Further west : does the developed world need a new America?



NASA have plans for manned missions to Mars by the 2030s. There’s some guff about capturing an asteroid and dragging it about space during the 2020s. To give us space legs or something. Listen to me NASA – this is all too late!

In September, Elon Musk told Wired magazine he will take us to Mars and save humanity. He is cagey about when though and the estimate is it could take another 10 years. Even that’s too late!

There was a bit of news recently concerning a new space colony: Asgardia. As of tonight it apparently encompasses more than half a million people – it’s bigger than Cape Verde. Except that there’s nothing there. Beyond a nifty website and some pleasing sentiments regarding peace and knowledge. It’s a great concept. Is this the way we need to think?

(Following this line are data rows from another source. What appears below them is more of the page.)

Lemma slept_step W W' : inv W → slept W → wstep W W' → slept W'.
Proof.
  unfold slept. intros Hinv Hq Hstep.
  assert (Hgo : ∀ sys' tasks' n sd workers', sys_keeps (pk_sys (w_pk W)) sys' →
    (∀ id ph, workers' !! id = Some ph →
      ∃ ph', w_workers W !! id = Some ph' ∧ phase_parked ph' = phase_parked ph) →
    (∀ id e, tasks' !! id = Some e → 
      ∃ e', pk_tasks (w_pk W) !! id = Some e' ∧ e_parked e' = e_parked e) →
    all_queued (mkParking sys' tasks' n sd) workers').
  { intros. eapply all_queued_keeps; eauto. }
  inv Hstep; cbn in *.
  - apply Hgo; eauto. by eapply op_step_keeps.
  - apply Hgo; eauto. apply sys_keeps_heap, heap_le_set_flag.
  - apply park_queued in H3 as [Hk Hp]; [|apply Hinv|done].
    eapply all_queued_keeps; [done|done| |by eauto]. intros id' ph Hph.
    destruct r; eauto. rewrite lookup_insert in Hph. case_decide; [|by eauto]. simplify_eq. by left.
  - unfold insert_entry in *. destruct (pk_shut_down (w_pk W)).
    + assert (Heq : w_pk W = pk') by congruence. rewrite <-Heq. destruct (w_pk W).
      assert (ok = false) as -> by congruence. apply Hgo; [done| |by eauto]. intros id' ph.
      rewrite lookup_delete. case_decide; [done|]. eauto.
    + destruct (pk_tasks (w_pk W) !! id) eqn:He; [done|]. simplify_eq.
      eapply all_queued_keeps; [done|done| |].
      * intros id' ph. rewrite lookup_insert. case_decide; [|by eauto]. intros [= <-]. subst.
        right. eexists. split; [done|]. done.
      * intros id' e. rewrite lookup_insert. case_decide; [|by eauto]. intros [= <-]. left. cbn.
        by apply (proj1 Hq _ _ H).
  - unfold park_recheck in *. case_match; simplify_eq; [|by destruct (w_pk W)].
    pose proof (token_cancel_evolves (heap (pk_sys (w_pk W))) (p_token p)) as Hev.
    destruct (token_cancel _ _) as [[h' ws'] b]. simplify_eq/=. apply Hgo; eauto.
    by apply sys_keeps_heap, (evolves_heap_le _ _ _ Hev).
  - assert (Hw : ∀ id' ph, delete id (w_workers W) !! id' = Some ph →
      ∃ ph', w_workers W !! id' = Some ph' ∧ phase_parked ph' = phase_parked ph).
    { intros id' ph. rewrite lookup_delete. case_decide; [done|]. eauto. }
    unfold commit_entry, parked_commit in *.
    pose proof (heap_le_commit (heap (pk_sys (w_pk W))) (p_token p)) as Hle.
    destruct (commit _ _) as [h1 ok]. apply (sys_keeps_heap (pk_sys (w_pk W))) in Hle. cbn in Hle.
    destruct ok, (pk_tasks (w_pk W) !! id) as [e|] eqn:He; cbn in *; simplify_eq; apply Hgo; eauto.
    1: intros id' e'; rewrite lookup_insert; case_decide; [intros [= <-]; subst; by eauto|by eauto].
    all: intros id' e'; rewrite lookup_delete; case_decide; [done|by eauto].
  - unfold parking_cancel in *. destruct (pk_tasks (w_pk W) !! id) as [e|];
      [|by simplify_eq].
    pose proof (token_cancel_evolves (heap (pk_sys (w_pk W))) (p_token (e_parked e))) as Hev.
    destruct (token_cancel _ _) as [[h' ws'] b']. simplify_eq/=. apply Hgo; eauto.
    by apply sys_keeps_heap, (evolves_heap_le _ _ _ Hev).
  - unfold wake_take in *. destruct (pk_tasks (w_pk W) !! id) as [e|]; [|by simplify_eq].
    simplify_eq/=. apply Hgo; [done|by eauto|]. intros id' e'. rewrite lookup_delete. case_decide; [done|]. eauto.
  - unfold take_back in *. destruct (finish _ _) as [[sys2 r']|] eqn:Hf; [|done]. simplify_eq/=.
    apply Hgo; eauto. by eapply finish_keeps.
  - by apply Hgo; eauto.
  - unfold drain_shard in *. simplify_eq. apply Hgo; [done|by eauto|]. intros id e.
    rewrite lookup_not_drained. case_decide; [done|]. eauto.
  - apply Hgo; eauto. apply drop_parked_keeps.
Qed.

Then there are the Seasteaders. To lift some of their blurb: “Seasteaders are a diverse global team of marine biologists, nautical engineers, aquaculture farmers, maritime attorneys, medical researchers, security personnel, investors, environmentalists, and artists.” Could this be what we’re looking for? Is this the solution? Massive colonies on the sea? Like the idea but the list of who they are seems a little exclusive.

We need somewhere new. Where we can stake a new claim. Without having to disrupt already settled communities.

But why? What is the problem I’m trying to solve?

In essence, what I’m calling for is a new America. Not as in the land mass to the west of the Atlantic Ocean, I mean as in the concept ‘America’ (embodied by the United States but also prevalent in some of the South American countries and Canada). That is, to act as a place where dreams can be made real, where your old status should not matter, where you can actually realise your potential without barriers. Whether this was actually ever true, I’ll let somebody else decide (and we’ll not bring up the fact that the lands were already inhabited). But we cannot argue that there was never an American Dream. Or that there was a period in history where you could leave behind all your class-bound, religious, even racial baggage and make a fresh start. America used to drag in young people, energetic people, people with ideas and energy from all over the world. Particularly from Europe.

Europe, at the time, was a place stuck in class-bound stagnation. There was little chance of social mobility. Agricultural workers being replaced by machinery, small-time farmers having to move out for the big landowners, urban working-class being left high and dry by boom and bust cycles of industry.

That was then. But now, what do we have? Social mobility has stalled in the US, in the UK it’s going backwards. Across the rest of Europe, the baby-boomers have all the rest of the wealth tied up. And all the power. The downside of democracy: tyranny of the majority. Direct action and sit-ins will only do so much.

Then something weird happened. Brexit. Trump. We don’t realise it but all the young activists (distraught by recent events) and all those who have felt their wealth drain away over the last thirty years (who caused the recent events) are all in the same boat. Their future is in doubt. Their future is stalled. Brexit. Trump. Hand grenades thrown into the west. Likely to make things worse rather than better. But, unless something is done, they realise their children are likely to be poorer than they are.

Go back a couple of hundred years and those same children would know exactly what they had to do to avoid such a fate. They had to get onto a boat to New York.

But where is our new Statue of Liberty? Our new Ellis Island? Could it be on the sea? On Mars? In space? Possibly one or any or all of those places. The one thing I do know is that it will all be a little too late. We need our new America now.